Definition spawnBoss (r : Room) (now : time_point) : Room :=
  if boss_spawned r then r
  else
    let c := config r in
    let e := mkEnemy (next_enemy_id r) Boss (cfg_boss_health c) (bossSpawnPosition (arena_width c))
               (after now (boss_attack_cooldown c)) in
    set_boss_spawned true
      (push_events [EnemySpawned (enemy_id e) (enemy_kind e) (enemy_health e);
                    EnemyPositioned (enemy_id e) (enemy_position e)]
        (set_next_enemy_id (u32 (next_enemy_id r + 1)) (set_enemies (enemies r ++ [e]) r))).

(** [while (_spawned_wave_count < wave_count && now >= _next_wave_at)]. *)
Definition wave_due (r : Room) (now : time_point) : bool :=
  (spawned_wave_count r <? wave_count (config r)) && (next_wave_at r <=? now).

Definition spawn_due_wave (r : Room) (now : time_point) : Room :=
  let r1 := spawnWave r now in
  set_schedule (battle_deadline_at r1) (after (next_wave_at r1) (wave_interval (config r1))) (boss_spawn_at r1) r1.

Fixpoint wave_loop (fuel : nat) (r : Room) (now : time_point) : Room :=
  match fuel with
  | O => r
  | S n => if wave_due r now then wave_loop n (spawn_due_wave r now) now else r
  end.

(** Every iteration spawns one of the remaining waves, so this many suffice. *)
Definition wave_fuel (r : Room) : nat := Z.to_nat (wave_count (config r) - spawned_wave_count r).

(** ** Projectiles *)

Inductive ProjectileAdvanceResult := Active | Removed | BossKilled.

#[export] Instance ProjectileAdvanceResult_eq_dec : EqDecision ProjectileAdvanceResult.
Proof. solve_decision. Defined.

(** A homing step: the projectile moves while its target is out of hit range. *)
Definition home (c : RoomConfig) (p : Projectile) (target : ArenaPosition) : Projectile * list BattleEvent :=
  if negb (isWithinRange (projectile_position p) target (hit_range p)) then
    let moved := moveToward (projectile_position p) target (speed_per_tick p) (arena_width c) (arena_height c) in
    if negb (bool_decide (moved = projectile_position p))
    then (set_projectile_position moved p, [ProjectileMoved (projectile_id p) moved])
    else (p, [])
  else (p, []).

==

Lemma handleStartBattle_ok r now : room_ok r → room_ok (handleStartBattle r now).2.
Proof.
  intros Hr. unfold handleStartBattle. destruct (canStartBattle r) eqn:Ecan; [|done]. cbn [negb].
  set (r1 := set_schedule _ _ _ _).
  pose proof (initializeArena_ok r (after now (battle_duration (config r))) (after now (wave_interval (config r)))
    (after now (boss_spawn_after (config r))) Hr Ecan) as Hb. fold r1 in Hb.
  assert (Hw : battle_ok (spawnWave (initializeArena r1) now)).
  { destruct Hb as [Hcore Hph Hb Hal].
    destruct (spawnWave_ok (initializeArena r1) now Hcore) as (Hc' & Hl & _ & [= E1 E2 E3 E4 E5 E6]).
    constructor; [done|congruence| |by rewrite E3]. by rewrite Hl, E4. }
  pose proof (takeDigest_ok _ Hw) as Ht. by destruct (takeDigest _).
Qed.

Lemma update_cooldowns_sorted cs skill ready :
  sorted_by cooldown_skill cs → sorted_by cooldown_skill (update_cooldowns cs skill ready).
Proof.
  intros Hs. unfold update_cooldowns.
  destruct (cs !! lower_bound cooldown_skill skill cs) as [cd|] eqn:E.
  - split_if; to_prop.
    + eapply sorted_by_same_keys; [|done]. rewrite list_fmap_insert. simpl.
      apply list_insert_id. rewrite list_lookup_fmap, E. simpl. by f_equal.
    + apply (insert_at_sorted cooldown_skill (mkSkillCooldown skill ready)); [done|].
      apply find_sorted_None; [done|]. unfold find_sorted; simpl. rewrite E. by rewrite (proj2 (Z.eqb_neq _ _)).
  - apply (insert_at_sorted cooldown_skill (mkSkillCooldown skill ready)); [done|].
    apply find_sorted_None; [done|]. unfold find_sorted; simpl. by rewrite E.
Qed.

● **Task directions**:
Would you please copy, word for word, everything above from the line containing "(** Every iteration" down to the line containing "(** A homing", those two lines included?

● **Finished task**:
(** Every iteration spawns one of the remaining waves, so this many suffice. *)
Definition wave_fuel (r : Room) : nat := Z.to_nat (wave_count (config r) - spawned_wave_count r).

(** ** Projectiles *)

Inductive ProjectileAdvanceResult := Active | Removed | BossKilled.

#[export] Instance ProjectileAdvanceResult_eq_dec : EqDecision ProjectileAdvanceResult.
Proof. solve_decision. Defined.

(** A homing step: the projectile moves while its target is out of hit range. *)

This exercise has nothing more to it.